Extracted data —
Content starts
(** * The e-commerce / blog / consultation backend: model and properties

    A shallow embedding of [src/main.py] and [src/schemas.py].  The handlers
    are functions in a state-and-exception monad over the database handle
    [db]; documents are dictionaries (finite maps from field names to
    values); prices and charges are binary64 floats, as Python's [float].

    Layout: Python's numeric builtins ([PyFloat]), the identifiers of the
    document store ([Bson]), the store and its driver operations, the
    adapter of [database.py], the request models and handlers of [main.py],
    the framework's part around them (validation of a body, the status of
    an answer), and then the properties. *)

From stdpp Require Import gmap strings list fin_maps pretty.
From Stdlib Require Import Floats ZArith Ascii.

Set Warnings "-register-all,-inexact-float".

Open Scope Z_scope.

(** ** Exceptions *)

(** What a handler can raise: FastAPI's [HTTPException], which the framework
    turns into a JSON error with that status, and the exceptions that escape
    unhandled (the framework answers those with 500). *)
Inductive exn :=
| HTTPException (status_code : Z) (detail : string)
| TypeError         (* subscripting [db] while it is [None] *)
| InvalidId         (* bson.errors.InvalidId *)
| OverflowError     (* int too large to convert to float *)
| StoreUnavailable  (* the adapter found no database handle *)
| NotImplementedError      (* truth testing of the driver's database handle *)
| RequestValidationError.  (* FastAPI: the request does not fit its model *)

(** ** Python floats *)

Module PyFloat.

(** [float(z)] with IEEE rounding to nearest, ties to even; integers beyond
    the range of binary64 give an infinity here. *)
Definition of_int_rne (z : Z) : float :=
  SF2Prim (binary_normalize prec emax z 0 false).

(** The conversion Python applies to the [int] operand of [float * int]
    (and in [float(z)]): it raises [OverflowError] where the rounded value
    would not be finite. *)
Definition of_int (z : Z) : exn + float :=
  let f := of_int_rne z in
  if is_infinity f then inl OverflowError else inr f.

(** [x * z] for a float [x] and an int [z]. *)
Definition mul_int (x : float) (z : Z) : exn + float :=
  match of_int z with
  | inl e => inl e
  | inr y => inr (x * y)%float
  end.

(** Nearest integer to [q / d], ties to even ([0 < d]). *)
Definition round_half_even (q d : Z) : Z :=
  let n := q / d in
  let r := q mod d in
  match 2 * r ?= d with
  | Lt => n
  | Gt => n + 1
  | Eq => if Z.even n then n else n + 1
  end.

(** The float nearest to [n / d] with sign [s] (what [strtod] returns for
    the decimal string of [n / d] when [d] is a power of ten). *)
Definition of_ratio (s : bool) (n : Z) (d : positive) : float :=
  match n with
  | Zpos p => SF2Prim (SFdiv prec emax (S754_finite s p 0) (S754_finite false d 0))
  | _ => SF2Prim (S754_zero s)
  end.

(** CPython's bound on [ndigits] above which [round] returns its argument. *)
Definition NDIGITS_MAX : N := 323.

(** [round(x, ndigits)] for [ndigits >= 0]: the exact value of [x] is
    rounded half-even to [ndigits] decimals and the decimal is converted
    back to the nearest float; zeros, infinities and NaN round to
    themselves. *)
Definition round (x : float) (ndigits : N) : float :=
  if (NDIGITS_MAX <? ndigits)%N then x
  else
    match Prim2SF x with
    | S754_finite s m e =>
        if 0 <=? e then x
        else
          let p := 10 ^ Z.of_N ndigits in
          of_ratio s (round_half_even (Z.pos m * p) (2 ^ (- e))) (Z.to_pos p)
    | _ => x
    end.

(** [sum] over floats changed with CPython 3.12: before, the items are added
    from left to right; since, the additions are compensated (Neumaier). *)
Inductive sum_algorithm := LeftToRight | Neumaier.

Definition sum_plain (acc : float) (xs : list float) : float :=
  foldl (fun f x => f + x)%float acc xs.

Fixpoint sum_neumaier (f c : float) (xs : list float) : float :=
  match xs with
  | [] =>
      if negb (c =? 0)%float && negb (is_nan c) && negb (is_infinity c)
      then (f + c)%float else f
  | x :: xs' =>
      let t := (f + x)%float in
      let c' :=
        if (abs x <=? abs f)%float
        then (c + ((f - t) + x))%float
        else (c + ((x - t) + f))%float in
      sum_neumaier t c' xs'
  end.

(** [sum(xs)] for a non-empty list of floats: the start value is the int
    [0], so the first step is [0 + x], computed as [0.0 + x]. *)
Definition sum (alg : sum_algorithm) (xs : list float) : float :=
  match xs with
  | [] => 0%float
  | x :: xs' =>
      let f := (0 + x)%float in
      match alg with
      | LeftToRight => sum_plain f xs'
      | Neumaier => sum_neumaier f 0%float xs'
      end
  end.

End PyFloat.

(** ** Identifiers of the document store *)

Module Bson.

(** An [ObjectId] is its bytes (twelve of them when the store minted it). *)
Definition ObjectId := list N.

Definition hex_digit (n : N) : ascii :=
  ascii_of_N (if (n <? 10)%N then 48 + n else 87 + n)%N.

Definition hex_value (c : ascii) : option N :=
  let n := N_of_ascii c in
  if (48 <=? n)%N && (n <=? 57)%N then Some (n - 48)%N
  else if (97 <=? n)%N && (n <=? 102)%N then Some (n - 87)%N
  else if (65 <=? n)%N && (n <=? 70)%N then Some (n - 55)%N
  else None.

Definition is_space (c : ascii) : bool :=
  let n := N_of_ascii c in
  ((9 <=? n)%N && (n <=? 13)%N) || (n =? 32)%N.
Content ends
Content starts
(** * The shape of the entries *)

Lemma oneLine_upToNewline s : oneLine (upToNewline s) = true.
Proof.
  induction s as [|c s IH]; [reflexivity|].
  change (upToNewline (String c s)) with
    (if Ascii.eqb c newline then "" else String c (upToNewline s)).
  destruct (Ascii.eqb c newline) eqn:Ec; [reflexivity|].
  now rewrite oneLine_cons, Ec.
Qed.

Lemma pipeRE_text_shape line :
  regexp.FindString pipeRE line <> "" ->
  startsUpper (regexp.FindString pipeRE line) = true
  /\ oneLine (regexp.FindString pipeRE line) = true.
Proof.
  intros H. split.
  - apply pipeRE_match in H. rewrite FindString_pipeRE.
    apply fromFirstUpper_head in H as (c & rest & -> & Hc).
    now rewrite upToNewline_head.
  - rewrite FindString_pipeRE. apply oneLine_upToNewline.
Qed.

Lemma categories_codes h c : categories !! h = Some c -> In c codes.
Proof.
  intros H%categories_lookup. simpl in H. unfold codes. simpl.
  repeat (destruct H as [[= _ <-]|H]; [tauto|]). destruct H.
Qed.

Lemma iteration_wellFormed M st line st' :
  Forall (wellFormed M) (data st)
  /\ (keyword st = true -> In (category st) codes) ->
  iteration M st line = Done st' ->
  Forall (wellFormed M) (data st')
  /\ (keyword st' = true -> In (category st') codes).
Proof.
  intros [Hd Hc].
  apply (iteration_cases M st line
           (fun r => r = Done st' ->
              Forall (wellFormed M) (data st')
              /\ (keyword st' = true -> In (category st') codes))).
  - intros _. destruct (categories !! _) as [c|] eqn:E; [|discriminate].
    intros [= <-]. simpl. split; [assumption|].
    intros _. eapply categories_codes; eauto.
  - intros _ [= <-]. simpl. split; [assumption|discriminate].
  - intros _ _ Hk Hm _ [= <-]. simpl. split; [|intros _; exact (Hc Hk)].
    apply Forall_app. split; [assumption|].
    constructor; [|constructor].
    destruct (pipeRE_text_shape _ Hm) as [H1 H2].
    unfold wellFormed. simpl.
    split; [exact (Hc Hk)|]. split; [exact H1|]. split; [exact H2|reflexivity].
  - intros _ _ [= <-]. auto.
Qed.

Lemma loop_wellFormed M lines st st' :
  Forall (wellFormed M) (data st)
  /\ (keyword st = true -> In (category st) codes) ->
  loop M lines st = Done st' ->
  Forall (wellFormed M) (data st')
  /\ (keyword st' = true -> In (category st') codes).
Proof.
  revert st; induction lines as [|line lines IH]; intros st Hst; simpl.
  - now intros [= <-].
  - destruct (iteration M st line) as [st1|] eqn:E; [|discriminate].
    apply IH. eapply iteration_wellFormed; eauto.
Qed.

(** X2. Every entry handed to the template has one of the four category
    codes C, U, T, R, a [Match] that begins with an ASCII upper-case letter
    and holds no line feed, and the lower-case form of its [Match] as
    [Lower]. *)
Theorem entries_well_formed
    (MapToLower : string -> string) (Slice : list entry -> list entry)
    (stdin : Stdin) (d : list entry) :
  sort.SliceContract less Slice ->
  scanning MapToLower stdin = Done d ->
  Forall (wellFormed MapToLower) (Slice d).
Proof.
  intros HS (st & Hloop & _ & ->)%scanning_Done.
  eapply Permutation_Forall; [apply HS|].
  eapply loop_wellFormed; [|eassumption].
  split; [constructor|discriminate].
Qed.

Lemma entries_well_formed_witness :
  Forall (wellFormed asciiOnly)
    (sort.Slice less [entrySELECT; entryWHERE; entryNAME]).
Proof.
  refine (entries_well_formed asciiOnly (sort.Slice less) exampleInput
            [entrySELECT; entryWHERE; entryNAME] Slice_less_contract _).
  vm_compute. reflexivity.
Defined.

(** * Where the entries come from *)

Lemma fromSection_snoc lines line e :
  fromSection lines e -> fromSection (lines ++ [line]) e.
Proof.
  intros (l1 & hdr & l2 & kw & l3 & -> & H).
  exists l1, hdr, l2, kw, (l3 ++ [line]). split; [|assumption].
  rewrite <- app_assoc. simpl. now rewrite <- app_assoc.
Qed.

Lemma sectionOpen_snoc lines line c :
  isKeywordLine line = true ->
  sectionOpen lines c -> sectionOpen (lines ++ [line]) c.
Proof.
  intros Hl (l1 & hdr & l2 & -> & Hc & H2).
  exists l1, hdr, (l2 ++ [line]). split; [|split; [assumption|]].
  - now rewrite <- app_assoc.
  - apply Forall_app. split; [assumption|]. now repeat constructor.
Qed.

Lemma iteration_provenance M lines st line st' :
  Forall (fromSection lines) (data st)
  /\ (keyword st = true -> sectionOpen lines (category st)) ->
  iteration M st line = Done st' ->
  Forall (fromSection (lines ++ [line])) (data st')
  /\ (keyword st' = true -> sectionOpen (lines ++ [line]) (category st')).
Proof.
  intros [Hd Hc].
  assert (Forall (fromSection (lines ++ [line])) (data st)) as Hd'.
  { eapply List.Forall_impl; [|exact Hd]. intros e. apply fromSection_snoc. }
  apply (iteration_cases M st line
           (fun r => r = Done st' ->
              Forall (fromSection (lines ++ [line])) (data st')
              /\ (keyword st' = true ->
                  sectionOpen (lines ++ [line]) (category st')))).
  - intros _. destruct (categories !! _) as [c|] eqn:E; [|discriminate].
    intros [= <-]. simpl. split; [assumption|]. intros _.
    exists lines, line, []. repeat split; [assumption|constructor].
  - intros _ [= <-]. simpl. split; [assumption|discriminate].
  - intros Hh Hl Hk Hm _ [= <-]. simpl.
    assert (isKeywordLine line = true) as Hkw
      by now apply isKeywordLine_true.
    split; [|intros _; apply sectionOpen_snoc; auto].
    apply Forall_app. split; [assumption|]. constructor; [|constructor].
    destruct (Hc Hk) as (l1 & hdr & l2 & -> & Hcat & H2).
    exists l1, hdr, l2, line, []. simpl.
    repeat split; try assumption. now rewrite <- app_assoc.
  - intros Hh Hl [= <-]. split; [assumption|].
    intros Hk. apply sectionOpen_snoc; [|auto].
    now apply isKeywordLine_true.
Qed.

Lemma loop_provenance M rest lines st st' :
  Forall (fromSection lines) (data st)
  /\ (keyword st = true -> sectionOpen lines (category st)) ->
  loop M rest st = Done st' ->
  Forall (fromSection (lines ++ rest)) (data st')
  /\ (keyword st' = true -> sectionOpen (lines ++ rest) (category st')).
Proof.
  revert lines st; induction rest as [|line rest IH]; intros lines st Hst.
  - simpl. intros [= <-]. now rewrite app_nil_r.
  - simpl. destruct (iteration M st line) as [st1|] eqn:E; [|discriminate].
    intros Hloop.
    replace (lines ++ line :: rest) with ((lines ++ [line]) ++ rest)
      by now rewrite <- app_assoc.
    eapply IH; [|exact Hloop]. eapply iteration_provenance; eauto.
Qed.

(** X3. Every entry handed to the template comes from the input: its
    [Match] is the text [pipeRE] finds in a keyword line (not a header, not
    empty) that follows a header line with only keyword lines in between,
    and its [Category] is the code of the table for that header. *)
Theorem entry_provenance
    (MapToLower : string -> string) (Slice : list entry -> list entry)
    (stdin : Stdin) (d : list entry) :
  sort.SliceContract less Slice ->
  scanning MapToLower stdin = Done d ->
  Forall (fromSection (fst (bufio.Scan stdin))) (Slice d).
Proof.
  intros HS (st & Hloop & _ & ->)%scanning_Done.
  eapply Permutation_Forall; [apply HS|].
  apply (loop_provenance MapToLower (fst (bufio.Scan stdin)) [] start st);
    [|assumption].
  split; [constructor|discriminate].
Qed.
Content ends
Content starts
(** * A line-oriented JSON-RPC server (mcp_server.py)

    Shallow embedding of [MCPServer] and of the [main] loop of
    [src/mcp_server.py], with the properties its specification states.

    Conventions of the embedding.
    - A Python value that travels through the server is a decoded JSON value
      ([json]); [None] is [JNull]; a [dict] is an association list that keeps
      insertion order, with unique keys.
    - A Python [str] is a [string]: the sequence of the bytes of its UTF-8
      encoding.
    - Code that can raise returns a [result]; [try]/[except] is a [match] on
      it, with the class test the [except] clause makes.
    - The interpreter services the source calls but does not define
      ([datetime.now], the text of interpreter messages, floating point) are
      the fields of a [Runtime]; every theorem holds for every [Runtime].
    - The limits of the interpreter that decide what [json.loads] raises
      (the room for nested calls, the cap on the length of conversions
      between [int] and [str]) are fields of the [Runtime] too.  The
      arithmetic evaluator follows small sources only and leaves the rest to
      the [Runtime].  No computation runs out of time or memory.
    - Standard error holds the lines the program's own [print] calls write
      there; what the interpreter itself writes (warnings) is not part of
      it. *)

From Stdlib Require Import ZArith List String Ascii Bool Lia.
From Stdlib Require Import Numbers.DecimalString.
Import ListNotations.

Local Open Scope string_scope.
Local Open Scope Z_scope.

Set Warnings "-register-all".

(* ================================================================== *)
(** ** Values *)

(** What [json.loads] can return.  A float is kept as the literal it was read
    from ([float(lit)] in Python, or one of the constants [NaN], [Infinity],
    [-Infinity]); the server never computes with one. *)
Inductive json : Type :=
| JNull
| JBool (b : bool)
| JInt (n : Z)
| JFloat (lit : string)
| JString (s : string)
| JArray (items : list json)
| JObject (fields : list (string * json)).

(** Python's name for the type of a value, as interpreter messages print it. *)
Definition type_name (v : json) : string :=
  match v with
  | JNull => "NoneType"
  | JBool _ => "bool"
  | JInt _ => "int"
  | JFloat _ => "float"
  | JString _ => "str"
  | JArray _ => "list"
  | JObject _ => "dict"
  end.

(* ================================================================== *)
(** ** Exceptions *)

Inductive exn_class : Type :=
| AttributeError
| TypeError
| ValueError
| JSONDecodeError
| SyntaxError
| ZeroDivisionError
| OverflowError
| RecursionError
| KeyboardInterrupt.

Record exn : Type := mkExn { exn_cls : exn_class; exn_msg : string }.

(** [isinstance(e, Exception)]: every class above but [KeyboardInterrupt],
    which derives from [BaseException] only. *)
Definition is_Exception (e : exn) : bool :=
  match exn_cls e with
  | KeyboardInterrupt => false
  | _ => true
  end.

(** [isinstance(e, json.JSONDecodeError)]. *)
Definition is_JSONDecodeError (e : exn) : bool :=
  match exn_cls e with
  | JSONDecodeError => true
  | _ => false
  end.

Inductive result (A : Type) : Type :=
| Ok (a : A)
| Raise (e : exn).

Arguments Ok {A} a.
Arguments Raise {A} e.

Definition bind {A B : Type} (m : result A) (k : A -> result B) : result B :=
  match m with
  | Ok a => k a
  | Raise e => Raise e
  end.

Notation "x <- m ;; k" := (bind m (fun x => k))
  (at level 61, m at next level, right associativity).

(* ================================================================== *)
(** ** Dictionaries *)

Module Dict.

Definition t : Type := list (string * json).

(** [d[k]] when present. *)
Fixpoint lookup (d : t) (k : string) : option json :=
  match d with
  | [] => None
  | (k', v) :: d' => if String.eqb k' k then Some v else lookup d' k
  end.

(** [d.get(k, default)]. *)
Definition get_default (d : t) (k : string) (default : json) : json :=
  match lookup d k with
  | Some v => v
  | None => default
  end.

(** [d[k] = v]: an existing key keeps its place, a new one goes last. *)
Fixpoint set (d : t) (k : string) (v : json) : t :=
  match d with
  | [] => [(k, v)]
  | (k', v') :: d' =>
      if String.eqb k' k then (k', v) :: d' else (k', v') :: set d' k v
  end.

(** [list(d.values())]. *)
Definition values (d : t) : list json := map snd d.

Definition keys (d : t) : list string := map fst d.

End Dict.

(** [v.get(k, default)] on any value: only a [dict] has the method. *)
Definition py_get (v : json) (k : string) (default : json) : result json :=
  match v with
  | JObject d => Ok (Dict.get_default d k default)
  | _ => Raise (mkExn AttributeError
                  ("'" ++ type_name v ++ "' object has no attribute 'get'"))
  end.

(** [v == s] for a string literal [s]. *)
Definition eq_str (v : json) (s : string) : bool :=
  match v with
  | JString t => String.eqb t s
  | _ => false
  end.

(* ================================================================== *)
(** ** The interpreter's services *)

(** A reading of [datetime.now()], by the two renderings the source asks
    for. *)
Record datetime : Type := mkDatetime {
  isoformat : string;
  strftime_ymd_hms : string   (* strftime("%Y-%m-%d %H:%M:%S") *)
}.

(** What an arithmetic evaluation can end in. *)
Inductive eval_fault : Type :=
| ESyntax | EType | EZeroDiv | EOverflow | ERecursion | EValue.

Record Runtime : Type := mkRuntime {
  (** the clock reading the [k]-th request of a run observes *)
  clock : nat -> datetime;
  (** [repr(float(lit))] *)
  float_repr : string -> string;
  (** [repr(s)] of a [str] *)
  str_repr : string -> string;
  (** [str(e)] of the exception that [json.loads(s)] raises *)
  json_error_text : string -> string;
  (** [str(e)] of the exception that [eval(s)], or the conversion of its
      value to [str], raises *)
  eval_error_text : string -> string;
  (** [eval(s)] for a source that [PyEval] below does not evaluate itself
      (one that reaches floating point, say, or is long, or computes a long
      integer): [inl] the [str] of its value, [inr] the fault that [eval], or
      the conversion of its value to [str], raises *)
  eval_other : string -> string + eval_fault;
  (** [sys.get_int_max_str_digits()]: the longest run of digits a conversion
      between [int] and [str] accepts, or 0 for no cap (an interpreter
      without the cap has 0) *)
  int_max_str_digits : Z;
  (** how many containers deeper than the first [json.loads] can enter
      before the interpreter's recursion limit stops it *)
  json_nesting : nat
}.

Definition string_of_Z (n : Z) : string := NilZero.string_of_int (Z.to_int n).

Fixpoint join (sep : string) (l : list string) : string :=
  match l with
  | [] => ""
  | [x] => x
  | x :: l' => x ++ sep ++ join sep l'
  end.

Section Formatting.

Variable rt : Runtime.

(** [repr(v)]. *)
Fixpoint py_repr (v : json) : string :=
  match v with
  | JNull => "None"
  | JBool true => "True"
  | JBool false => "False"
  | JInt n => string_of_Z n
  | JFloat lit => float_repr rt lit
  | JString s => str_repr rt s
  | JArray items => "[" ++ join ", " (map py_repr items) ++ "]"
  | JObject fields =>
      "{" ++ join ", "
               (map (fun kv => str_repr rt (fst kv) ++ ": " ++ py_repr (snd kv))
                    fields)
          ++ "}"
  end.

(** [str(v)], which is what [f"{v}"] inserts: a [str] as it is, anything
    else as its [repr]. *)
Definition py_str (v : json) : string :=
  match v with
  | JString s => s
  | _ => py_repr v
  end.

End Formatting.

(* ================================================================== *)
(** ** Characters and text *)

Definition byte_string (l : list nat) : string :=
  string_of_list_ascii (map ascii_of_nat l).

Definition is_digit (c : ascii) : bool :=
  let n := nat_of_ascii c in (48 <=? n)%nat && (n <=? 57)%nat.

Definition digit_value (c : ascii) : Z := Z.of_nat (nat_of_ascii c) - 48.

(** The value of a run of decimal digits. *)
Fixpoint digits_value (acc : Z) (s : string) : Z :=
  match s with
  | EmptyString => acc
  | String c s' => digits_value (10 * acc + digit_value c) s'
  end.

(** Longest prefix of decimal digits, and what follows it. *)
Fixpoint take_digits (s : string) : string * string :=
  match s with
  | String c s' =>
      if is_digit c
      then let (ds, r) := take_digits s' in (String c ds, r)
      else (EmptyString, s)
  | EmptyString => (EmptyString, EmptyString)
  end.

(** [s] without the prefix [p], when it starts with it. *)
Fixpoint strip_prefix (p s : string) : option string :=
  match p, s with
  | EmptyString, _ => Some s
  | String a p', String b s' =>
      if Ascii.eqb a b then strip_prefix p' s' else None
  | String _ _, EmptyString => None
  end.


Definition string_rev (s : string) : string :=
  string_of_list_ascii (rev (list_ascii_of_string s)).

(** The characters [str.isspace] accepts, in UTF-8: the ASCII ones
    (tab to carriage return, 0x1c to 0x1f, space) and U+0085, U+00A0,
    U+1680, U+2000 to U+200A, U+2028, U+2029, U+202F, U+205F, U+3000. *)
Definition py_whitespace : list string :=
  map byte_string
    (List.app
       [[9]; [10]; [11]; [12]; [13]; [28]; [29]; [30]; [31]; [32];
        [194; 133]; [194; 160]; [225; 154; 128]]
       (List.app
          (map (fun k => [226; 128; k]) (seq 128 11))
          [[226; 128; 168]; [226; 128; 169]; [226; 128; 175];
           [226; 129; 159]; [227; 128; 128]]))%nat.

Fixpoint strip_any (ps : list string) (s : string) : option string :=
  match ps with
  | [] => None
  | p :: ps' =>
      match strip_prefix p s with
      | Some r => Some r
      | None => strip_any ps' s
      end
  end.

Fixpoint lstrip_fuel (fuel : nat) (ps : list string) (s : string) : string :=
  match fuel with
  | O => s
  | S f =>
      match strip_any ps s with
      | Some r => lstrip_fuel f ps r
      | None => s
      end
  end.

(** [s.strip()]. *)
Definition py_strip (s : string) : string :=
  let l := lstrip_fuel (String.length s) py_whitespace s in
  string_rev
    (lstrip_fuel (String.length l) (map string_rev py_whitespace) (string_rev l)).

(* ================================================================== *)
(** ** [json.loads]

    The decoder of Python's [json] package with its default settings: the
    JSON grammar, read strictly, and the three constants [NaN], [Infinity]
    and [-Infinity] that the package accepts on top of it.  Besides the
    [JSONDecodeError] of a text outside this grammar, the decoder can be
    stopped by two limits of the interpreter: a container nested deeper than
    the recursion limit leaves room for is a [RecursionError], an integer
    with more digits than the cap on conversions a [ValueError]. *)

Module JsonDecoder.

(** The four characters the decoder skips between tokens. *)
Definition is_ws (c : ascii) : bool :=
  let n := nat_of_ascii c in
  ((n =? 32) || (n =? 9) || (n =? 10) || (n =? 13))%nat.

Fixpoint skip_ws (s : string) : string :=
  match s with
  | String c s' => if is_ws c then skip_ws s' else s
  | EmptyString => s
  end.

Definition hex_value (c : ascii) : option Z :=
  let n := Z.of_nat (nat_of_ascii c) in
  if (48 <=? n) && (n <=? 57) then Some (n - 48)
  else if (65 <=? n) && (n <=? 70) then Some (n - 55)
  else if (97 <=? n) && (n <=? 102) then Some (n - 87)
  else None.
Content ends
Aim of the exercise — Lines above with "emax" in them are the ones to copy.

Response —
  SF2Prim (binary_normalize prec emax z 0 false).
  | Zpos p => SF2Prim (SFdiv prec emax (S754_finite s p 0) (S754_finite false d 0))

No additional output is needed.